Segment Start: Input material
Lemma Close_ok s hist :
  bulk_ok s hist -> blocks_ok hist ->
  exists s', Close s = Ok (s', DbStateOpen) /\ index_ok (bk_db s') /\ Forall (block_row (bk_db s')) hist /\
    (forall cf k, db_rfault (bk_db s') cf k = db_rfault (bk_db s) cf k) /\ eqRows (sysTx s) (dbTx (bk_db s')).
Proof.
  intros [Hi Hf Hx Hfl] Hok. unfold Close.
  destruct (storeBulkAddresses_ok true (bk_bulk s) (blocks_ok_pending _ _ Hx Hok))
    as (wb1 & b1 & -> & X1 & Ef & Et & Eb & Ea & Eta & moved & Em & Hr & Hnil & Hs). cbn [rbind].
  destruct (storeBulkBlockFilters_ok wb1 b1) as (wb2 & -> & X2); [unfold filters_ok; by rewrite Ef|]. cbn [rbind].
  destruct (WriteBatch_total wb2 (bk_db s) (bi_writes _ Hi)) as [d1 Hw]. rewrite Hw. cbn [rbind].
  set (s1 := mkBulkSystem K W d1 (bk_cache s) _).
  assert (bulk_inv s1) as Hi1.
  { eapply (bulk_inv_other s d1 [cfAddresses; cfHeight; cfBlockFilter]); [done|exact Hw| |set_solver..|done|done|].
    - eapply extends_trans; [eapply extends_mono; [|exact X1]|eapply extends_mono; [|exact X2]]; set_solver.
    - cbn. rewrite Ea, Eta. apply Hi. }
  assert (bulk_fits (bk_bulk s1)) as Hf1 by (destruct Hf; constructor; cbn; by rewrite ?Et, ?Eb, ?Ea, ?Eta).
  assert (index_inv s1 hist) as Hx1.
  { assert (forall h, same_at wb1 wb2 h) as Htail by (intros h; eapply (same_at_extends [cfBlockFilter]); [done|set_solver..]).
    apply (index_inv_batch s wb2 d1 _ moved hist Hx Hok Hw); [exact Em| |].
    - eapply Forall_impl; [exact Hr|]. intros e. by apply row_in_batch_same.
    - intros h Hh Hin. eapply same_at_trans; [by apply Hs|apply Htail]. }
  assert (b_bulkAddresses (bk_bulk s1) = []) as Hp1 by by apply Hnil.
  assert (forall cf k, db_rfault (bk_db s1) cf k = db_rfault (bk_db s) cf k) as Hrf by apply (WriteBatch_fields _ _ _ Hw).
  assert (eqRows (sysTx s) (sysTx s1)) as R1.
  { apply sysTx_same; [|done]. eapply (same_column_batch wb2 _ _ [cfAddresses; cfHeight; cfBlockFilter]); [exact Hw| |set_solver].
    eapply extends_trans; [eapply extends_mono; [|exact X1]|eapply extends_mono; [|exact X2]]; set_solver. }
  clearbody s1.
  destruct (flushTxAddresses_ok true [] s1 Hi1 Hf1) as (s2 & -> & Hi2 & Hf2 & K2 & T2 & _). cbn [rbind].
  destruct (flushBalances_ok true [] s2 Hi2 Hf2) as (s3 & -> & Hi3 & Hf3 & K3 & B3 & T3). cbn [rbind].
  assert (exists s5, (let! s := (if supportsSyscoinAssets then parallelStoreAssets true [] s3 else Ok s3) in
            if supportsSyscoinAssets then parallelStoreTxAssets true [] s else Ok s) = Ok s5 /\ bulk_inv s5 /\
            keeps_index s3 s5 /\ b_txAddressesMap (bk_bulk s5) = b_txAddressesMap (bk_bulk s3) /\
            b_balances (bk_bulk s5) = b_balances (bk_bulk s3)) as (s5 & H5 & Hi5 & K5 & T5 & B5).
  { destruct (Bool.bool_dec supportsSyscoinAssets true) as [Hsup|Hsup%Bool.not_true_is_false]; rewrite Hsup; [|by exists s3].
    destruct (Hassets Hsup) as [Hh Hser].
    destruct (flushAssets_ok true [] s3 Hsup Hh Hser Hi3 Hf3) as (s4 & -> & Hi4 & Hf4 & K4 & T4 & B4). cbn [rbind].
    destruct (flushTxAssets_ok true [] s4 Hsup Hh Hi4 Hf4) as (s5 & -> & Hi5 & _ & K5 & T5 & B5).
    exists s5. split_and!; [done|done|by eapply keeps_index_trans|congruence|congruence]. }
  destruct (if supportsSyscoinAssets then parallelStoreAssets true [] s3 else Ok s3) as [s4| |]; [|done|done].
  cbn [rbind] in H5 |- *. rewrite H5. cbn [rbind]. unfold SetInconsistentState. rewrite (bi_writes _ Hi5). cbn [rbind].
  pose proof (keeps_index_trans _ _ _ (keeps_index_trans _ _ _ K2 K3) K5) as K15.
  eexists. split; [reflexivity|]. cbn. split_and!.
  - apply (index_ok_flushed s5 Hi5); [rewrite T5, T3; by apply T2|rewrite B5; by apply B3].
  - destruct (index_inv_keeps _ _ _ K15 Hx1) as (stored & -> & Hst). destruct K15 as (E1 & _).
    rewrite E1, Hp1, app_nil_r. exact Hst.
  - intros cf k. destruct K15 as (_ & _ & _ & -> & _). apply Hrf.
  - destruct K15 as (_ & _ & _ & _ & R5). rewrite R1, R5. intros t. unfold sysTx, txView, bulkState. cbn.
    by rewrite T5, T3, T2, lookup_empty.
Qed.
Segment End: Input material
Segment Start: Input material
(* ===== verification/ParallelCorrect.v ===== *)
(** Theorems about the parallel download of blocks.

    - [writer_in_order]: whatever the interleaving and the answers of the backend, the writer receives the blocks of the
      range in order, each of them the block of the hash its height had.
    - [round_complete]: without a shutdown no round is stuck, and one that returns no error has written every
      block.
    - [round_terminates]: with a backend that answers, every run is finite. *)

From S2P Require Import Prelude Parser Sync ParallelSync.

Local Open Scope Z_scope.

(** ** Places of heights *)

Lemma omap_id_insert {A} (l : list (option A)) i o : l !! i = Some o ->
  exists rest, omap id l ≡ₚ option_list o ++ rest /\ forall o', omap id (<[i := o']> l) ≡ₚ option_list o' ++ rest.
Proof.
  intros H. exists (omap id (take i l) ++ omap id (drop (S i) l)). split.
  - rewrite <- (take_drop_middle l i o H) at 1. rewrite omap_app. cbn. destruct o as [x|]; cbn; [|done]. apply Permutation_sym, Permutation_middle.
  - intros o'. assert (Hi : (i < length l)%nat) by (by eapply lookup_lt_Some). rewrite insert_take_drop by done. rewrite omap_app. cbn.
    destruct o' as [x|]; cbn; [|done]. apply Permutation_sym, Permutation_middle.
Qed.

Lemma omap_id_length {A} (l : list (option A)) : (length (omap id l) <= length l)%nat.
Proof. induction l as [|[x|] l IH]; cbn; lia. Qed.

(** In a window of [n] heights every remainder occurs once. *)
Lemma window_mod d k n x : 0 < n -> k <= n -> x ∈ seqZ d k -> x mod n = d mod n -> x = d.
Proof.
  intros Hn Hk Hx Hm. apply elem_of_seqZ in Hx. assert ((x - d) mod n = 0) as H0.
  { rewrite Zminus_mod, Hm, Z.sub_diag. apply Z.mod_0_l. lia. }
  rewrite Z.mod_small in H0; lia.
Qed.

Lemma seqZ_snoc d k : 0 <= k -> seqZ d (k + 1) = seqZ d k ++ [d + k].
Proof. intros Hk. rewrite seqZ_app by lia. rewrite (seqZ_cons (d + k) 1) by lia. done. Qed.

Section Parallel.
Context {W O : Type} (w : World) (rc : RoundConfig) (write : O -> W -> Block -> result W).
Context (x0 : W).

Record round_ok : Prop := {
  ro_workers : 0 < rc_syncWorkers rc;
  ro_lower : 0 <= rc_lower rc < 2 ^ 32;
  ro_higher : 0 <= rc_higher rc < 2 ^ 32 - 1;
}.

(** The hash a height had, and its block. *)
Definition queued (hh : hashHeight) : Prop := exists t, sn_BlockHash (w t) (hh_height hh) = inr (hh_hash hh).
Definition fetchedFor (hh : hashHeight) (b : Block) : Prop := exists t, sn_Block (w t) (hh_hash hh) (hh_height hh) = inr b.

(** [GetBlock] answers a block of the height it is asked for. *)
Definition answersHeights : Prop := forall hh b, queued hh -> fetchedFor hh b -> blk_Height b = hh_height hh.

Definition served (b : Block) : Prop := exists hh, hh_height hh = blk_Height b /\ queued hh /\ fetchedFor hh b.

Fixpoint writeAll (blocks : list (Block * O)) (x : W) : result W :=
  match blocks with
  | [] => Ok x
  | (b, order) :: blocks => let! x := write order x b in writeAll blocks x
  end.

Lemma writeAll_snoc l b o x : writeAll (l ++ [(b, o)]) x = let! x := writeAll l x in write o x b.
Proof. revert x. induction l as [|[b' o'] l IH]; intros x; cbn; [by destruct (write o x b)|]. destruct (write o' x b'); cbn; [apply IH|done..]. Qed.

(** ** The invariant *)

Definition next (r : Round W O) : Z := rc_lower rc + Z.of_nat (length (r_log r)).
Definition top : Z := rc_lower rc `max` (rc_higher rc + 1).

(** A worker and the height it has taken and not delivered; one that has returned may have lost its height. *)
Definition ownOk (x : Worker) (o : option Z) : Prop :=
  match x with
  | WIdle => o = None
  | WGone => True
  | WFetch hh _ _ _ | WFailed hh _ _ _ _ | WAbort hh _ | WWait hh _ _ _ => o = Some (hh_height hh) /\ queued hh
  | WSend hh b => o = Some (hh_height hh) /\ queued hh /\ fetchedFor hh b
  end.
Segment End: Input material
Segment Start: Input material
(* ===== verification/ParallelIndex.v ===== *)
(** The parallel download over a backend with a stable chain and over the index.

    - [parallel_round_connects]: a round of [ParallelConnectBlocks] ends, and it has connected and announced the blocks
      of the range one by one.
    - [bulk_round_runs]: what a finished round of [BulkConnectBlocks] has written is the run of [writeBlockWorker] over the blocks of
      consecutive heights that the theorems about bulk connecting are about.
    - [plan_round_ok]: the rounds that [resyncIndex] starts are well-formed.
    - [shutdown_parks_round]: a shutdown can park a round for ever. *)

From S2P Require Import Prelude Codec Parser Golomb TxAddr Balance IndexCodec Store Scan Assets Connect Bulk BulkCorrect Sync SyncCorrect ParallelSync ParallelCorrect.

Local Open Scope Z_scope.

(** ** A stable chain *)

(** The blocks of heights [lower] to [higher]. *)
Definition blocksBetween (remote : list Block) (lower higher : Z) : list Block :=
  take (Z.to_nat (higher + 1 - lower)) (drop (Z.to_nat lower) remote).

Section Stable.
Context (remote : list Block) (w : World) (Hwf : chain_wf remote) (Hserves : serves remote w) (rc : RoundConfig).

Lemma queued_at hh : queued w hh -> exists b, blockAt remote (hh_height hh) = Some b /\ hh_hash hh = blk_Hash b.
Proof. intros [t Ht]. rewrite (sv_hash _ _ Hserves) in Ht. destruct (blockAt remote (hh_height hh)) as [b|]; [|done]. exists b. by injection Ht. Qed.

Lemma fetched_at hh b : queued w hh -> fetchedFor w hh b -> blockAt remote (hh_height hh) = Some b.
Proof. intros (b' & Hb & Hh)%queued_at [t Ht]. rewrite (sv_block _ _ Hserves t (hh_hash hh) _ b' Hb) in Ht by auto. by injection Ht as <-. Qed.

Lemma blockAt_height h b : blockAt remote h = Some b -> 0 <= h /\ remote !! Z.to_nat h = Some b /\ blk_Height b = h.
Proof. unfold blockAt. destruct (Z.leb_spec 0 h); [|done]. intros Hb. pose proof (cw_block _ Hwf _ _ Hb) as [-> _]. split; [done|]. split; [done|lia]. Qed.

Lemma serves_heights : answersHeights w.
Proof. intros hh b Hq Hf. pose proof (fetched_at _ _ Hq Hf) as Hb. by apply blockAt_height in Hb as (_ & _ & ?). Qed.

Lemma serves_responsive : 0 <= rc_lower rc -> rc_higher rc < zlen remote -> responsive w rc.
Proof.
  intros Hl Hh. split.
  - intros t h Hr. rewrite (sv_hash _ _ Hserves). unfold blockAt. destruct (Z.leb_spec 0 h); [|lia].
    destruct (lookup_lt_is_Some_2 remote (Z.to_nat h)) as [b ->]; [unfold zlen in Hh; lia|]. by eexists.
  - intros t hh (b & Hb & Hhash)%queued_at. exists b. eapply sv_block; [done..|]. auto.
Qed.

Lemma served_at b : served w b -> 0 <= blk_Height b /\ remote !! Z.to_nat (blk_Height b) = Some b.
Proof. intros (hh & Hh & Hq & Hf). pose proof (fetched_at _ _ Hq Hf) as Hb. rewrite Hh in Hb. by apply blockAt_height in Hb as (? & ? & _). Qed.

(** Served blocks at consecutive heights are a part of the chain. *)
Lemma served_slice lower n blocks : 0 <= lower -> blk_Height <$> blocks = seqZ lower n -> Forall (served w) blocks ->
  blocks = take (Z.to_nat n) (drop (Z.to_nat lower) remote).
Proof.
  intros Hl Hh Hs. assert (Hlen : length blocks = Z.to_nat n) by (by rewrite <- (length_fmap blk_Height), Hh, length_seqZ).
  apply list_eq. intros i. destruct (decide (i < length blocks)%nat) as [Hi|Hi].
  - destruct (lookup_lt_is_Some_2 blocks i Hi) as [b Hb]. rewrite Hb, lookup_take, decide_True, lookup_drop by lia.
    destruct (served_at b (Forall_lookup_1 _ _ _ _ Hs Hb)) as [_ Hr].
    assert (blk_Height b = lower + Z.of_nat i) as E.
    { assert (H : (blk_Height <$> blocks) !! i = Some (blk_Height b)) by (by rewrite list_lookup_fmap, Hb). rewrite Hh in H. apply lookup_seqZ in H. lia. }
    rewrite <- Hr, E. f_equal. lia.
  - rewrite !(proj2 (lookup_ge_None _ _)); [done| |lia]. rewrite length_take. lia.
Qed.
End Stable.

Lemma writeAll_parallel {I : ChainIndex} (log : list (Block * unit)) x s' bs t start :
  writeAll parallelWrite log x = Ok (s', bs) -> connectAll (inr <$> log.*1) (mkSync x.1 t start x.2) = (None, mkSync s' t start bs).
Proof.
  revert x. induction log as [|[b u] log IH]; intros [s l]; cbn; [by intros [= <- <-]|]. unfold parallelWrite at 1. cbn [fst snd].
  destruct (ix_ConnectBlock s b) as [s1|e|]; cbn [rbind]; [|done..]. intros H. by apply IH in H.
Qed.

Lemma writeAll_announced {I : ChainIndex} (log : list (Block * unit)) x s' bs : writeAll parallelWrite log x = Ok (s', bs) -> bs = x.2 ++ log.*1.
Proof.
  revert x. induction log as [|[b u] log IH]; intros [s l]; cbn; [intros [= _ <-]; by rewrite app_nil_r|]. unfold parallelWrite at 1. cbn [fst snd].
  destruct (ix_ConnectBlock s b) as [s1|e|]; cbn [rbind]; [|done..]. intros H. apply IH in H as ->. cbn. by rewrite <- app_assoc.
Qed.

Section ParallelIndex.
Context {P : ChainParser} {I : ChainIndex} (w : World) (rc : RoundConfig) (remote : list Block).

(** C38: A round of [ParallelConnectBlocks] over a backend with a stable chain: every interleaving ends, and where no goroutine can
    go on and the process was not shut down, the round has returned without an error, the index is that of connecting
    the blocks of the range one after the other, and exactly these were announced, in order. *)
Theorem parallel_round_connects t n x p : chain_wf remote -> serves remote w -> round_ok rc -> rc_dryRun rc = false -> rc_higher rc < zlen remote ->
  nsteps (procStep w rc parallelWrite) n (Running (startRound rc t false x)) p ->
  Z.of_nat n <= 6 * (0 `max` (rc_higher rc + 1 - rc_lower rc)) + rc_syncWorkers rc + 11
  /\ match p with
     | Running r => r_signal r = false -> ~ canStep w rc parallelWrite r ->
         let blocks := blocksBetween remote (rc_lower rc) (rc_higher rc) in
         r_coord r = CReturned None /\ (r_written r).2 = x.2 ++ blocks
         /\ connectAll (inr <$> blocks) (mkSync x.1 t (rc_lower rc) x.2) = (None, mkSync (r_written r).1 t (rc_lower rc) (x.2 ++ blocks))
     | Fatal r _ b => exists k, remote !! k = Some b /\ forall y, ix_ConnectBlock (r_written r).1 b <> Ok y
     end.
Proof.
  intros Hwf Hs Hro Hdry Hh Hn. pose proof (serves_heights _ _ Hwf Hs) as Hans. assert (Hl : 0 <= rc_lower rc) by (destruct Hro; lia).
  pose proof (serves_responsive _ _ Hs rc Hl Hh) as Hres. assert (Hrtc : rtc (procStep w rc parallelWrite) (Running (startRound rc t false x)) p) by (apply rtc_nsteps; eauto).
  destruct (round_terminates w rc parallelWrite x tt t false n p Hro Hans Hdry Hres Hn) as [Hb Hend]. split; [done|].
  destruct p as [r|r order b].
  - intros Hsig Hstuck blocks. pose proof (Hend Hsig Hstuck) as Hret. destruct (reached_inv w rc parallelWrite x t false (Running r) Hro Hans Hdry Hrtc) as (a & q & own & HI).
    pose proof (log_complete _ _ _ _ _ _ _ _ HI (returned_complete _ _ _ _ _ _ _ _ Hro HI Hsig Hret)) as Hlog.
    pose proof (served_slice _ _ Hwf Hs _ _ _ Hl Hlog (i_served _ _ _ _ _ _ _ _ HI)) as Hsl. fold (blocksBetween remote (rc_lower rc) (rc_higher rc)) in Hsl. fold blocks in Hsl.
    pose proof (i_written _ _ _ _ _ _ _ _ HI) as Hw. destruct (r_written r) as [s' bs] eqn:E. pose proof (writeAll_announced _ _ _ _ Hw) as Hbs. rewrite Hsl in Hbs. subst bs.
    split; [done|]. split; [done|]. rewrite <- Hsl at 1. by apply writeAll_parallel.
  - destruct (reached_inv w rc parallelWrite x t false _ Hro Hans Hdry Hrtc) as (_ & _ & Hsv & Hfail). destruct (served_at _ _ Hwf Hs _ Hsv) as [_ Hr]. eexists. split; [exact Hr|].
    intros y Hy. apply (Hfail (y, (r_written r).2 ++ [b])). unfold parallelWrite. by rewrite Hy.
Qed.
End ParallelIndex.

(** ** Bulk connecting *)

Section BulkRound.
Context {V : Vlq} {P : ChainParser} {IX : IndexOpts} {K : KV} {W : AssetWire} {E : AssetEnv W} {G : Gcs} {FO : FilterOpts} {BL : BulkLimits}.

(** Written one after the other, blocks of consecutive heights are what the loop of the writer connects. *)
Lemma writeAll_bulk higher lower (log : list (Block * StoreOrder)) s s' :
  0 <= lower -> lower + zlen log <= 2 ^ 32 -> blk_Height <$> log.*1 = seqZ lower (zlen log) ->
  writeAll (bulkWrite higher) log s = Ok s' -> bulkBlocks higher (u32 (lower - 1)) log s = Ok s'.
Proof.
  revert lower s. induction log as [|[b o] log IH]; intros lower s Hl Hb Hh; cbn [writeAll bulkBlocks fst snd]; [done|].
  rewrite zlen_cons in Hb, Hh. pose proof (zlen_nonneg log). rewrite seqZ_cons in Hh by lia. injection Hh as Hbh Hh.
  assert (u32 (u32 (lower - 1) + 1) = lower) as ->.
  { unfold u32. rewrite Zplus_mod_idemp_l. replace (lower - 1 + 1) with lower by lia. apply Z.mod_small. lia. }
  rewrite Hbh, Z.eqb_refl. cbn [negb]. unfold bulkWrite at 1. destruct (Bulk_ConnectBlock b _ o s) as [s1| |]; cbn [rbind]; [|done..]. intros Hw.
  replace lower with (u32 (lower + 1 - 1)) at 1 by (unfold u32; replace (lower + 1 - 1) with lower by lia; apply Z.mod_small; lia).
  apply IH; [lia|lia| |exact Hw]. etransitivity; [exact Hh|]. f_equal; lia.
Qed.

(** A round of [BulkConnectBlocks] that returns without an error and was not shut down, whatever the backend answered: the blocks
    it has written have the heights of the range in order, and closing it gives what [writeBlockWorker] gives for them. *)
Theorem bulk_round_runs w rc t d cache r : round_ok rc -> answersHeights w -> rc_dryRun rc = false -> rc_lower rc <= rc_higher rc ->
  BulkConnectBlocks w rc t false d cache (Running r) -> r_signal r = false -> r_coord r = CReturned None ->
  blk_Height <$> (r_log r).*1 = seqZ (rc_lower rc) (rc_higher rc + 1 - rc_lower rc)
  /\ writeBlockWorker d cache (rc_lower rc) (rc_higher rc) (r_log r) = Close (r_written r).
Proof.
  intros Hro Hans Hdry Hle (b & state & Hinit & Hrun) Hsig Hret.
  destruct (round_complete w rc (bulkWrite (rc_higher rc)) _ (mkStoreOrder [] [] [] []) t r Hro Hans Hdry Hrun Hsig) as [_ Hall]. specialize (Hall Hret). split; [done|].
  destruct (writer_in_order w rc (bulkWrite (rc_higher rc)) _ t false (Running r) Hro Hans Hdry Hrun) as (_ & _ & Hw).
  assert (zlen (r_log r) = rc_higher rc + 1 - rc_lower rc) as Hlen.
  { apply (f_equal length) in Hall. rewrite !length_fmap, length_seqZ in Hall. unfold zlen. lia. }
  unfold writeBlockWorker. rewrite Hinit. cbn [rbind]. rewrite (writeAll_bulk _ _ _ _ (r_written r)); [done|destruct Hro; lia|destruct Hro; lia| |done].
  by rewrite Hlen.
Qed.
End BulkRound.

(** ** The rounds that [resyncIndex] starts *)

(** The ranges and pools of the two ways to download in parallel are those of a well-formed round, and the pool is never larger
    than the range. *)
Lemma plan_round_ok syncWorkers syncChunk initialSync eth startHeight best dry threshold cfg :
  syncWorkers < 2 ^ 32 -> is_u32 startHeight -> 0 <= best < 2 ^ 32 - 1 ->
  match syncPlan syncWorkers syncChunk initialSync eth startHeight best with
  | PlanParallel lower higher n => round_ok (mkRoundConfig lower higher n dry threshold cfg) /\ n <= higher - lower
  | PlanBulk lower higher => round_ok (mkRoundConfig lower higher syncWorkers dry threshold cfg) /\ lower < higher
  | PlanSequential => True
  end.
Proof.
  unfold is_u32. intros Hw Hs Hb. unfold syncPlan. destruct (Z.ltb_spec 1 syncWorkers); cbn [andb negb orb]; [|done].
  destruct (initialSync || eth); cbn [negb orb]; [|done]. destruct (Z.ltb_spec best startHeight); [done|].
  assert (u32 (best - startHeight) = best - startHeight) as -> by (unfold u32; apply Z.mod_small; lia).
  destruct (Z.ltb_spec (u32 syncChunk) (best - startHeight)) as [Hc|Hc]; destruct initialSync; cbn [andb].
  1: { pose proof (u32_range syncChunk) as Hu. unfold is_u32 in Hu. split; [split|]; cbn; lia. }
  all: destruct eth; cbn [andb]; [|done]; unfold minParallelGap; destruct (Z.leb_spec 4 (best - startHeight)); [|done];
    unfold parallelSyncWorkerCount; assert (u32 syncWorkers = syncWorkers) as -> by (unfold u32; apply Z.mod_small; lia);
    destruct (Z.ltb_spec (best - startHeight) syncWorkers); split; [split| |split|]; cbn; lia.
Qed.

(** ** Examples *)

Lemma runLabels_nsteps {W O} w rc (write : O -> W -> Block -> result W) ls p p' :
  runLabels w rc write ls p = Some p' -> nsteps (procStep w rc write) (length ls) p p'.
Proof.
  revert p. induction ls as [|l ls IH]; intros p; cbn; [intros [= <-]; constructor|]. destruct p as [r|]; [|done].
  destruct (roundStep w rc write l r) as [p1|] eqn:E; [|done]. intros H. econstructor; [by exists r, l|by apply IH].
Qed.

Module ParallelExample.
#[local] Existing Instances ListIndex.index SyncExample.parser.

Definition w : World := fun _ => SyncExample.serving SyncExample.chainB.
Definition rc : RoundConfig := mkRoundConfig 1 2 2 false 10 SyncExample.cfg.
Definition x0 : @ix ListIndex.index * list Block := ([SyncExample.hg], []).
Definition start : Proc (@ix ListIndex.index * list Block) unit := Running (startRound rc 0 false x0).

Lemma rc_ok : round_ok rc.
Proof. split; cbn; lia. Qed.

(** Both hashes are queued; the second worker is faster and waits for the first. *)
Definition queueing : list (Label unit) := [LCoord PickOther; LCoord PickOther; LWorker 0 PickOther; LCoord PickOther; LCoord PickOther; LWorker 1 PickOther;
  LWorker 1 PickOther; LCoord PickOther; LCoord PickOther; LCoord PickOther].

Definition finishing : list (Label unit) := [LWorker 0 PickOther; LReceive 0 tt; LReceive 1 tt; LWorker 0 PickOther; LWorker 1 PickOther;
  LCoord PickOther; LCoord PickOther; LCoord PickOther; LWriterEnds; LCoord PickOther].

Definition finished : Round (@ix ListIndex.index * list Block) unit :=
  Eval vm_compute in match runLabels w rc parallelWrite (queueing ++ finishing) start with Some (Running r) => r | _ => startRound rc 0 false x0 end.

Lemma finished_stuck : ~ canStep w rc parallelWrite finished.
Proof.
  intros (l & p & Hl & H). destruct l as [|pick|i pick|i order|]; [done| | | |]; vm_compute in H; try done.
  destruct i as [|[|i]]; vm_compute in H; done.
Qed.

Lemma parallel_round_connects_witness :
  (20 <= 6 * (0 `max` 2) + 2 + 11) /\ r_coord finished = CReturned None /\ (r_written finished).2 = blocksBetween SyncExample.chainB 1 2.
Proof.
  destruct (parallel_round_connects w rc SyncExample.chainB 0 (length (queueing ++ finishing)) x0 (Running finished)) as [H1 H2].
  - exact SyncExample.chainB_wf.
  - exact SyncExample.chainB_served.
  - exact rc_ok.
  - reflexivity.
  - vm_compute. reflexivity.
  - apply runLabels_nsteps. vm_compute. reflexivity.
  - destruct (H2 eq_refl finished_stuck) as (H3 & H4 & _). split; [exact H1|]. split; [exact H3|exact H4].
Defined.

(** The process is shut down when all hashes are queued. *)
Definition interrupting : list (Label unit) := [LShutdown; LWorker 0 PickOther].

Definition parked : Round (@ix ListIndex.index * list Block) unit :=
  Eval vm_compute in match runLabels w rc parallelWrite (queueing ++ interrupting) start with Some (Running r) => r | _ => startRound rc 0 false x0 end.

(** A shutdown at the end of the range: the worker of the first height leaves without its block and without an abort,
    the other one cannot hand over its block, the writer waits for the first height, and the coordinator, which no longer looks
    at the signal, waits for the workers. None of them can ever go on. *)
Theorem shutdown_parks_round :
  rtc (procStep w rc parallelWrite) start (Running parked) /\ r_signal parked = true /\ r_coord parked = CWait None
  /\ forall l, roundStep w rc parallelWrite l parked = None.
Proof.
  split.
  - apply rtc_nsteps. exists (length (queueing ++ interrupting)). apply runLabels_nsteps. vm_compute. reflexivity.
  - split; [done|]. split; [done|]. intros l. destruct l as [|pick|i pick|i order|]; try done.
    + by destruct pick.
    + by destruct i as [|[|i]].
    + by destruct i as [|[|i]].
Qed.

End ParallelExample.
Segment End: Input material
* To do: The lines above from the one with "SyncExample.chainB 1 2." through the one with "End ParallelExample." are to be duplicated exactly, ends included, with nothing added.

* Response below:
  (20 <= 6 * (0 `max` 2) + 2 + 11) /\ r_coord finished = CReturned None /\ (r_written finished).2 = blocksBetween SyncExample.chainB 1 2.
Proof.
  destruct (parallel_round_connects w rc SyncExample.chainB 0 (length (queueing ++ finishing)) x0 (Running finished)) as [H1 H2].
  - exact SyncExample.chainB_wf.
  - exact SyncExample.chainB_served.
  - exact rc_ok.
  - reflexivity.
  - vm_compute. reflexivity.
  - apply runLabels_nsteps. vm_compute. reflexivity.
  - destruct (H2 eq_refl finished_stuck) as (H3 & H4 & _). split; [exact H1|]. split; [exact H3|exact H4].
Defined.

(** The process is shut down when all hashes are queued. *)
Definition interrupting : list (Label unit) := [LShutdown; LWorker 0 PickOther].

Definition parked : Round (@ix ListIndex.index * list Block) unit :=
  Eval vm_compute in match runLabels w rc parallelWrite (queueing ++ interrupting) start with Some (Running r) => r | _ => startRound rc 0 false x0 end.

(** A shutdown at the end of the range: the worker of the first height leaves without its block and without an abort,
    the other one cannot hand over its block, the writer waits for the first height, and the coordinator, which no longer looks
    at the signal, waits for the workers. None of them can ever go on. *)
Theorem shutdown_parks_round :
  rtc (procStep w rc parallelWrite) start (Running parked) /\ r_signal parked = true /\ r_coord parked = CWait None
  /\ forall l, roundStep w rc parallelWrite l parked = None.
Proof.
  split.
  - apply rtc_nsteps. exists (length (queueing ++ interrupting)). apply runLabels_nsteps. vm_compute. reflexivity.
  - split; [done|]. split; [done|]. intros l. destruct l as [|pick|i pick|i order|]; try done.
    + by destruct pick.
    + by destruct i as [|[|i]].
    + by destruct i as [|[|i]].
Qed.

End ParallelExample.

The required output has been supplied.